(** The effect of the three moves on the disposed messages. *)
Lemma failed_log_disposed msg e d k :
  hooks_ok → failed_log msg e d k →
  disposed k = (if decide (d = Parked) then [msg] else []) ∧ sent_msgs k = [].
Proof.
  intros Hok. pose proof (failure_report_signals (LReporter l) e) as Hsig.
  assert (Hs : ∀ k, signals k → disposed k = [] ∧ sent_msgs k = [])
    by eauto using signals_disposed, signals_sent.
  destruct d; simpl; [done| | |].
  - intros [Hp Hk]. pose proof (permanent_Poison e Hok Hp).
    destruct (Poison l); [|done]. destruct Hk as [c ->].
    rewrite disposed_cons, sent_msgs_cons. destruct (Hs _ (Hsig None)) as [-> ->]. done.
  - intros (tail & Ht & [[_ ->]|(_ & c & pe & ->)]).
    + apply Hs. by apply signals_app.
    + rewrite disposed_cons, sent_msgs_cons.
      destruct (Hs _ (signals_app _ _ (Hsig (Some pe)) Ht)) as [-> ->]. done.
  - by intros ->.
Qed.

Lemma Send_spec ctx pos msg s :
  del (Send l ctx pos msg) s (λ d k s',
    flags s s' ∧ tracker_after pos d (stuck s) (stuck s') ∧
    (d = Canceled → cx_done ctx ≠ None) ∧
    ∃ c r rest, k = ESend c msg r :: rest ∧
      match r with
      | None => d = Sent ∧ rest = []
      | Some e => failed_log msg e d rest
      end).
Proof.
  unfold Send, send. del_step. del_step. del_use sendCtx_spec. intros c k0 s0 (-> & ? & _).
  del_run. destruct a as [e|].
  - del_use failed_spec. intros d k s1 (? & ? & ? & ?).
    split_and!; [unfold flags in *; solve_same| |done|].
    + eapply tracker_after_eq; [|done]. solve_same.
    + eexists _, _, k. by split.
  - del_step. del_use LProgress_spec. intros _ k s1 (-> & ? & ?). del_run.
    split_and!; [unfold flags in *; solve_same|simpl; solve_same|done|].
    eexists _, _, []. by split_and!.
Qed.

(** The sender is called once, with the run context or with one of its own
    that ends [SendTimeout] after the call at the latest. *)
Definition given (ctx c : cx) : Prop :=
  if 0 <? SendTimeout l then ∃ t, c = Call t ctx (SendTimeout l) else c = ctx.
Lemma send_spec ctx msg s :
  del (send l ctx msg) s (λ r k s', stuck s' = stuck s ∧ ∃ c, k = [ESend c msg r] ∧ given ctx c).
Proof.
  unfold send. del_step. del_use sendCtx_spec. intros c k0 s0 (-> & ? & Hc). del_run.
  split; [solve_same|]. by exists c.
Qed.
(** The lane gives a failed message up exactly when the run context is found
    dead right after the send. *)
Lemma failed_canceled ctx pos msg e s :
  (failed l ctx pos msg e s).1 = Canceled ↔ ErrAt ctx (now (world s)).1 ≠ None.
Proof.
  unfold failed. rewrite run_bind.
  change (ctxErr ctx s).1 with (ErrAt ctx (now (world s)).1).
  destruct (ErrAt ctx (now (world s)).1) as [er|]; simpl; [done|].
  assert (∀ (d : Disposition), d ≠ Canceled → (d = Canceled ↔ None ≠ @None err)) as Hno by (intros; naive_solver).
  destruct (permanent l e); rewrite run_bind; destruct (MessageFailure _ _ _ _ _ _) as [[pe|] s1]; simpl;
    rewrite ?run_bind; simpl; by apply Hno.
Qed.

(** The disposition says exactly whether the message was disposed of. *)
Lemma Send_disposed ctx pos msg s :
  hooks_ok →
  del (Send l ctx pos msg) s (λ d k s', flags s s' ∧
    disposed k = (if decide (d = Sent ∨ d = Parked) then [msg] else []) ∧
    sent_msgs k = (if decide (d = Sent) then [msg] else []) ∧
    (d = Canceled → cx_done ctx ≠ None)).
Proof.
  intros Hok. del_use Send_spec. intros d k s1 (? & _ & ? & c & r & rest & -> & Hr).
  rewrite disposed_cons, sent_msgs_cons. destruct r as [e|].
  - destruct (failed_log_disposed _ _ _ _ Hok Hr) as [-> ->].
    split_and!; [done| | |done]; by destruct d.
  - destruct Hr as [-> ->]. by split_and!.
Qed.

Lemma progressAll_spec ps s :
  del (progressAll ps) s (λ _ k s',
    k = [] ∧ stuck s' = foldl Progress (stuck s) ps ∧ flags s s').
Proof.
  revert s. induction ps as [|p ps IH]; intros s; simpl; [by del_run|].
  del_step. del_use LProgress_spec. intros _ k s1 (-> & Hs1 & ?).
  del_use IH. intros _ k2 s2 (-> & -> & ?). rewrite Hs1. split_and!; [done..|].
  by transitivity s1.
Qed.

(** What one batch leaves behind. *)
Definition batch_log (ctx : cx) (msgs : list Message) (sent advanced : Z)
    (d : Disposition) (k : list ev) : Prop :=
  ∃ c n r rest, k = ESendBatch c msgs n r :: rest ∧ sent = clamp n (zlen msgs) ∧
    if sent =? zlen msgs then
      rest = [] ∧ advanced = sent ∧ d = (if r is Some _ then Stopped else Sent)
    else ∃ m e, msgs !! Z.to_nat sent = Some m ∧ failed_log m e d rest ∧
      (∀ e', r = Some e' → e = e') ∧
      advanced = sent + (if decide (d = Parked) then 1 else 0).

Lemma SendBatch_spec ctx ps msgs s :
  del (SendBatch l ctx ps msgs) s (λ r k s', flags s s' ∧
    batch_log ctx msgs r.1.1 r.1.2 r.2 k ∧
    (r.2 = Canceled → cx_done ctx ≠ None)).
Proof.
  unfold SendBatch. del_step. del_use sendCtx_spec. intros c k0 s0 (-> & ? & _).
  del_step. set (m := match Batch l with Some _ => _ | None => _ end).
  assert (Hm : del m s0 (λ _ k s', same s0 s' ∧ k = [])).
  { subst m. destruct (Batch l); by del_run. }
  del_use Hm. clear Hm m. intros [n0 r] k1 s1 [? ->]. del_run. del_use progressAll_spec.
  intros _ k2 s2 (-> & _ & ?).
  set (n := Z.min (Z.max n0 0) (zlen msgs)).
  assert (Hn : 0 <= n <= zlen msgs) by (subst n; pose proof (zlen_nonneg msgs); lia).
  unfold batch_log. destruct (n =? zlen msgs) eqn:En.
  { destruct r; del_run; (split_and!; [unfold flags in *; solve_same| |done]);
      eexists _, _, _, []; simpl; rewrite En; by split_and!. }
  zbool. destruct (msgs !! Z.to_nat n) as [m|] eqn:Em; cycle 1.
  { apply lookup_ge_None in Em. unfold zlen in *. lia. }
  del_step. del_use failed_spec. intros d k s3 (? & Hlog & _ & ?).
  assert (Hgoal : ∃ c' n' r' rest, ESendBatch c msgs n0 r :: k = ESendBatch c' msgs n' r' :: rest ∧
    n = clamp n' (zlen msgs) ∧ if n =? zlen msgs then False else
    ∃ m e, msgs !! Z.to_nat n = Some m ∧ failed_log m e d rest ∧ (∀ e', r' = Some e' → e = e')).
  { eexists _, _, _, _. split_and!; [done|done|]. rewrite (proj2 (Z.eqb_neq _ _) En).
    eexists _, _. split_and!; [done|done|]. intros e' ->. done. }
  destruct Hgoal as (c' & n' & r' & rest & Hk & Hn' & Hrest).
  destruct d; simpl in Hlog; [done| | |]; del_run; simpl; rewrite app_nil_r;
    (split_and!; [unfold flags in *; solve_same| |done]);
    eexists c', n', r', rest; simpl; rewrite (proj2 (Z.eqb_neq _ _) En) in *;
    (split_and!; [done|done|]); destruct Hrest as (? & ? & ? & ? & ?);
    eexists _, _; (split; [done|]); (split; [done|]); (split; [done|]);
    repeat case_decide; done || lia.
Qed.

Lemma SendBatch_disposed ctx ps msgs s :
  hooks_ok →
  del (SendBatch l ctx ps msgs) s (λ r k s', flags s s' ∧
    let '(sent, advanced, d) := r in
    0 <= sent <= advanced ∧ advanced <= zlen msgs ∧
    disposed k = ztake advanced msgs ∧ sent_msgs k = ztake sent msgs ∧
    match d with
    | Sent => advanced = zlen msgs
    | Parked => advanced = sent + 1
    | Stopped => advanced = sent
    | Canceled => advanced = sent ∧ cx_done ctx ≠ None
    end).
Proof.
  intros Hok. del_use SendBatch_spec. intros [[sent adv] d] k s1 (? & Hb & Hc).
  simpl in *. split; [done|]. destruct Hb as (c & n & r & rest & -> & Hs & Hrest).
  pose proof (clamp_bounds n (zlen msgs) (zlen_nonneg _)) as Hb. rewrite <-Hs in Hb.
  rewrite disposed_cons, sent_msgs_cons. simpl. rewrite <-Hs.
  destruct (sent =? zlen msgs) eqn:En; zbool.
  - destruct Hrest as (-> & -> & ->). rewrite !app_nil_r.
    split_and!; try (done || lia). by destruct r.
  - destruct Hrest as (m & e & Hm & Hlog & _ & ->).
    destruct (failed_log_disposed _ _ _ _ Hok Hlog) as [-> ->]. rewrite app_nil_r.
    split_and!; try (done || lia); [destruct (decide _); lia..| |].
    + destruct (decide (d = Parked)) as [->|]; [|by rewrite app_nil_r, Z.add_0_r].
      unfold ztake. replace (Z.to_nat (sent + 1)) with (S (Z.to_nat sent)) by lia.
      by rewrite (take_S_r _ _ _ Hm).
    + destruct d; repeat case_decide; try done; try lia.
      split; [lia|by apply Hc].
Qed.
End specs.

(** Events of the lane: sends, parks, and signals. *)
Definition is_lane `{UrlLib} (e : ev) : bool :=
  match e with ESend _ _ _ | ESendBatch _ _ _ _ | EPark _ _ _ _ => true | _ => is_signal e end.
Definition lane_log `{UrlLib} (k : list ev) : Prop := Forall (λ e, is_lane e = true) k.

Lemma signals_lane `{UrlLib} k : signals k → lane_log k.
Proof. intros Hk. eapply Forall_impl; [exact Hk|]. by intros []. Qed.
Lemma lane_log_app `{UrlLib} k k' : lane_log k → lane_log k' → lane_log (k ++ k').
Proof. apply Forall_app_2. Qed.
Lemma failed_log_lane `{UrlLib} {W P} (l : Lane W P) m e d k :
  failed_log l m e d k → lane_log k.
Proof.
  pose proof (λ pe, signals_lane _ (failure_report_signals (LReporter l) e pe)) as Hr.
  destruct d; simpl; [done| | |by intros ->; constructor].
  - intros [_ Hk]. destruct (Poison l).
    + destruct Hk as [c ->]. constructor; [done|apply Hr].
    + subst k. apply Hr.
  - intros (tail & Ht & [[_ ->]|(_ & c & pe & ->)]).
    + apply lane_log_app; [apply Hr|by apply signals_lane].
    + constructor; [done|]. apply lane_log_app; [apply Hr|by apply signals_lane].
Qed.

(** The lane's two moves, with the kind of events they leave. *)
Section lanes.
Context `{UrlLib} {W P : Type} `{Host W} `{GoZero P, EqDecision P}.

Lemma Send_disposed_lane (l : Lane W P) ctx pos msg s :
  hooks_ok l →
  del (Send l ctx pos msg) s (λ d k s', lane_log k ∧
    disposed k = (if decide (d = Sent ∨ d = Parked) then [msg] else []) ∧
    sent_msgs k = (if decide (d = Sent) then [msg] else []) ∧
    (d = Canceled → cx_done ctx ≠ None)).
Proof.
  intros Hok. destruct (Send_disposed l ctx pos msg s Hok) as (k & Hk & _ & Hd).
  exists k. split; [done|]. split; [|done].
  destruct (Send_spec l ctx pos msg s) as (k' & Hk' & _ & _ & _ & c & x & rest & -> & Hx).
  rewrite Hk in Hk'. apply app_inv_head in Hk' as ->. constructor; [done|].
  destruct x; [by eapply failed_log_lane|]. destruct Hx as [_ ->]. constructor.
Qed.

Lemma SendBatch_disposed_lane (l : Lane W P) ctx ps msgs s :
  hooks_ok l →
  del (SendBatch l ctx ps msgs) s (λ r k s', lane_log k ∧
    let '(sent, advanced, d) := r in
    0 <= sent <= advanced ∧ advanced <= zlen msgs ∧
    disposed k = ztake advanced msgs ∧ sent_msgs k = ztake sent msgs ∧
    match d with
    | Sent => advanced = zlen msgs
    | Parked => advanced = sent + 1
    | Stopped => advanced = sent
    | Canceled => advanced = sent ∧ cx_done ctx ≠ None
    end).
Proof.
  intros Hok. destruct (SendBatch_disposed l ctx ps msgs s Hok) as (k & Hk & _ & Hd).
  exists k. split; [done|]. split; [|done].
  destruct (SendBatch_spec l ctx ps msgs s) as (k' & Hk' & _ & Hb & _).
  rewrite Hk in Hk'. apply app_inv_head in Hk' as ->.
  destruct Hb as (c & n & x & rest & -> & _ & Hrest). constructor; [done|].
  destruct (_ =? _); [destruct Hrest as [-> _]; constructor|].
  destruct Hrest as (m & e & _ & Hf & _). by eapply failed_log_lane.
Qed.
End lanes.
• • •
_ACTIVITY:_
Of the lines above, extract only those from the line with "Lemma SendBatch_disposed ctx" to the line with "pose proof (clamp_bounds", both included, exactly as written.

_SOLUTION BELOW:_
Lemma SendBatch_disposed ctx ps msgs s :
  hooks_ok →
  del (SendBatch l ctx ps msgs) s (λ r k s', flags s s' ∧
    let '(sent, advanced, d) := r in
    0 <= sent <= advanced ∧ advanced <= zlen msgs ∧
    disposed k = ztake advanced msgs ∧ sent_msgs k = ztake sent msgs ∧
    match d with
    | Sent => advanced = zlen msgs
    | Parked => advanced = sent + 1
    | Stopped => advanced = sent
    | Canceled => advanced = sent ∧ cx_done ctx ≠ None
    end).
Proof.
  intros Hok. del_use SendBatch_spec. intros [[sent adv] d] k s1 (? & Hb & Hc).
  simpl in *. split; [done|]. destruct Hb as (c & n & r & rest & -> & Hs & Hrest).
  pose proof (clamp_bounds n (zlen msgs) (zlen_nonneg _)) as Hb. rewrite <-Hs in Hb.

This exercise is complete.